- [Directions for this task]
Within the entries that follow, report how many lines contain the word "gmap", giving the number by itself.

Start of Task input

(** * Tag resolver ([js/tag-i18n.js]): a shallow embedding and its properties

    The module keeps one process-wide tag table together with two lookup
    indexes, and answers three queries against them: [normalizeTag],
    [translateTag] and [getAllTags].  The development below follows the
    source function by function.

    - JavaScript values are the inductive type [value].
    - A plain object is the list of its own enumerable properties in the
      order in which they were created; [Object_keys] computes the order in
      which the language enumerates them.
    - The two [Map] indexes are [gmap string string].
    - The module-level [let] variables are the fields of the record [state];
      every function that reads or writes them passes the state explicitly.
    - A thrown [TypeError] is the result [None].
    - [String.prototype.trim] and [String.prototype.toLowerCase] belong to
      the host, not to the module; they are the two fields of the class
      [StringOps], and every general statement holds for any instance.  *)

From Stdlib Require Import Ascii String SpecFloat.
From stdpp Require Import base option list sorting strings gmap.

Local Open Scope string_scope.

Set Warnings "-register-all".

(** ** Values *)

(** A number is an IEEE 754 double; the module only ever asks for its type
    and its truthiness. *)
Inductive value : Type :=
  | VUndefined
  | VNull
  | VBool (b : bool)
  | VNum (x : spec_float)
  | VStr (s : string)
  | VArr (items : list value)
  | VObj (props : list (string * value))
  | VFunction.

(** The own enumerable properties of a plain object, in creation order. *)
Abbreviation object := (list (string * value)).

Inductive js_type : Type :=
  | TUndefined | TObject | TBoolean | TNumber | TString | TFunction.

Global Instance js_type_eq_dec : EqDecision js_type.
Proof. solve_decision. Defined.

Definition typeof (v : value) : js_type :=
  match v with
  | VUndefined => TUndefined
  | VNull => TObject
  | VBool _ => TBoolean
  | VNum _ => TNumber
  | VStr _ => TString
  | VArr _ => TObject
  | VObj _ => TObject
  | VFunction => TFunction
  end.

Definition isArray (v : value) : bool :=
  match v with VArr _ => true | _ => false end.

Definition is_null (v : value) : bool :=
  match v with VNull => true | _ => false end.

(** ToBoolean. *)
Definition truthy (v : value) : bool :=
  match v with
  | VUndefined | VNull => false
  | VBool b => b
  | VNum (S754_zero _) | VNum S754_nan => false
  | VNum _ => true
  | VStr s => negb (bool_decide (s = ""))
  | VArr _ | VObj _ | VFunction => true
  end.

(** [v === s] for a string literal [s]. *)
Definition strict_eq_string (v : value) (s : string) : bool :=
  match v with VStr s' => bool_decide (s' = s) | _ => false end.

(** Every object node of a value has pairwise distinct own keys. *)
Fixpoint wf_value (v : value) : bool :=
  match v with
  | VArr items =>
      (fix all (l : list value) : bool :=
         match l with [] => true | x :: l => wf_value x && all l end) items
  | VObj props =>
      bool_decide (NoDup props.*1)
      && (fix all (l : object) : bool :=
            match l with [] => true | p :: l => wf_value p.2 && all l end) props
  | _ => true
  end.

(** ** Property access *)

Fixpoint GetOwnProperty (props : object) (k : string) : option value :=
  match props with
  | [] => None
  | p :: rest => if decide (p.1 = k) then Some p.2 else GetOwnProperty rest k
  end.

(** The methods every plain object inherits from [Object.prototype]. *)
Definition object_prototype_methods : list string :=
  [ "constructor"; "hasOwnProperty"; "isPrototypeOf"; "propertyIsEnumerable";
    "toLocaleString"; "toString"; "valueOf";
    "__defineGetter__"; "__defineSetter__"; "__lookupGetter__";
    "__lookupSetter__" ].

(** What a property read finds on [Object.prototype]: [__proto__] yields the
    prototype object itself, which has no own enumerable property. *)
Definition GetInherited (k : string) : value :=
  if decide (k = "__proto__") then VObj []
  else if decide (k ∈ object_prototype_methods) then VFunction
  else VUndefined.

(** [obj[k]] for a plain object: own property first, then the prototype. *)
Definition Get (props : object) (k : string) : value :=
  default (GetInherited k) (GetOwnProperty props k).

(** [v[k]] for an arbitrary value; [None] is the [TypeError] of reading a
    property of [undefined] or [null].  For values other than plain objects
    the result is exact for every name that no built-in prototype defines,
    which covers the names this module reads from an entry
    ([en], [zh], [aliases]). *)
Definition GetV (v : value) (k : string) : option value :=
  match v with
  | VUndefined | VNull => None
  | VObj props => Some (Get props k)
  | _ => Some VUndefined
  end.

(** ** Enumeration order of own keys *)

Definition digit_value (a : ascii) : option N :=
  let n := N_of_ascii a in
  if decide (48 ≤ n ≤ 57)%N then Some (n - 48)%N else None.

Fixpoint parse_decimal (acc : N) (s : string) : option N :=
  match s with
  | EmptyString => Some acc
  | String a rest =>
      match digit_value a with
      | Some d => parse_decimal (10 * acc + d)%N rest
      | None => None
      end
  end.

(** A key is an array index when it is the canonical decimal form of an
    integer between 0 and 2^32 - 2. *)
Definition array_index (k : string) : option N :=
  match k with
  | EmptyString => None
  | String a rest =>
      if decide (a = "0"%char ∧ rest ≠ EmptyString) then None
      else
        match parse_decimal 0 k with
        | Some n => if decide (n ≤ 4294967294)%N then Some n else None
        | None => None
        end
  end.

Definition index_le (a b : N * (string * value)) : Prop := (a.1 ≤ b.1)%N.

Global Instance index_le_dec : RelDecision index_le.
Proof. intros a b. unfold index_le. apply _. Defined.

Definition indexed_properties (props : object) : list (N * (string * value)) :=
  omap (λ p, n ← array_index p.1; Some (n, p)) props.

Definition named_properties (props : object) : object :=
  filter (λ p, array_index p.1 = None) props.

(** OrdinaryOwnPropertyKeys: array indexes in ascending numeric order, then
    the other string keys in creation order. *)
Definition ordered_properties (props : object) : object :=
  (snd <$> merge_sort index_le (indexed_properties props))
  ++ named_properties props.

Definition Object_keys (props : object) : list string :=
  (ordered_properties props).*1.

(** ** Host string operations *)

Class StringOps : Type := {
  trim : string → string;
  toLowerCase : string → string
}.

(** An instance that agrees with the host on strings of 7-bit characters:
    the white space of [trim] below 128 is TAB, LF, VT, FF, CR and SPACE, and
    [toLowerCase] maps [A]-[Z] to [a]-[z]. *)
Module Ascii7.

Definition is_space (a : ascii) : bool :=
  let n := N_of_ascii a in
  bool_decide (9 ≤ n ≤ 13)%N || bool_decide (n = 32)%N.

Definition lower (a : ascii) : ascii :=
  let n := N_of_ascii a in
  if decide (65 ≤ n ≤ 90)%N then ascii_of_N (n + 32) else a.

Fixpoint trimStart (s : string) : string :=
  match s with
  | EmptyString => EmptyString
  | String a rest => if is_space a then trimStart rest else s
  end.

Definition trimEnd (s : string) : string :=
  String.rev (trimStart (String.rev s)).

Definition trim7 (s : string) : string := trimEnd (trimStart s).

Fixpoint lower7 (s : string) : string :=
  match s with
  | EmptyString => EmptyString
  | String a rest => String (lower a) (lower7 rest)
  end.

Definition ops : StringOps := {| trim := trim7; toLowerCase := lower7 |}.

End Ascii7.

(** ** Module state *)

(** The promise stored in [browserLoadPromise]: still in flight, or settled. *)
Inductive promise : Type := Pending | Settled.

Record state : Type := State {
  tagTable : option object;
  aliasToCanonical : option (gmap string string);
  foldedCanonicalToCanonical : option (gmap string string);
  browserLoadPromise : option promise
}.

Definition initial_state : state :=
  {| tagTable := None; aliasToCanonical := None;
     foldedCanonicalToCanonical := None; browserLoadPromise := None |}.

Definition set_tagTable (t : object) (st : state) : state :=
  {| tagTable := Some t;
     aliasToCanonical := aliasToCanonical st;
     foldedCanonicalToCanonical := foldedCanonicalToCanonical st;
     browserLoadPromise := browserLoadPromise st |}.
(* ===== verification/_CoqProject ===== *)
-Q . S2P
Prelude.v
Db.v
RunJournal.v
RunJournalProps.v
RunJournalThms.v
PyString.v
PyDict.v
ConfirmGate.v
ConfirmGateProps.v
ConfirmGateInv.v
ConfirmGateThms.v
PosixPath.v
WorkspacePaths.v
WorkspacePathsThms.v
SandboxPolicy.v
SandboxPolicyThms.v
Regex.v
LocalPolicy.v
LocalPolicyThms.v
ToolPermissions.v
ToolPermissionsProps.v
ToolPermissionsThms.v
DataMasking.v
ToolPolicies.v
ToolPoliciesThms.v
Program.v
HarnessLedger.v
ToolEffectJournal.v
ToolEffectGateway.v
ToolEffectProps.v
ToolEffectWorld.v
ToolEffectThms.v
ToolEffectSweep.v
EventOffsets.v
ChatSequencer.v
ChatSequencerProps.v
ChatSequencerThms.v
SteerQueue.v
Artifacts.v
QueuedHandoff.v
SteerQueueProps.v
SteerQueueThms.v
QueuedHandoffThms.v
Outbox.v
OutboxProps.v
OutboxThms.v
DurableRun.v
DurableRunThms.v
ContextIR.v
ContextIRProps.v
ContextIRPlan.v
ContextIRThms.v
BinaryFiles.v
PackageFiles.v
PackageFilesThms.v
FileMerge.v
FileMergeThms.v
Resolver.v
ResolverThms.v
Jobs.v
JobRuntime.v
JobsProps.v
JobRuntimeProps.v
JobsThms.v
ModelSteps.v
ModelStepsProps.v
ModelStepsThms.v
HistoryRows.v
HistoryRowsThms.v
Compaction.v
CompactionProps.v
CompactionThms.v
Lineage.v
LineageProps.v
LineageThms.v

End of Task input

- [Task solution]
4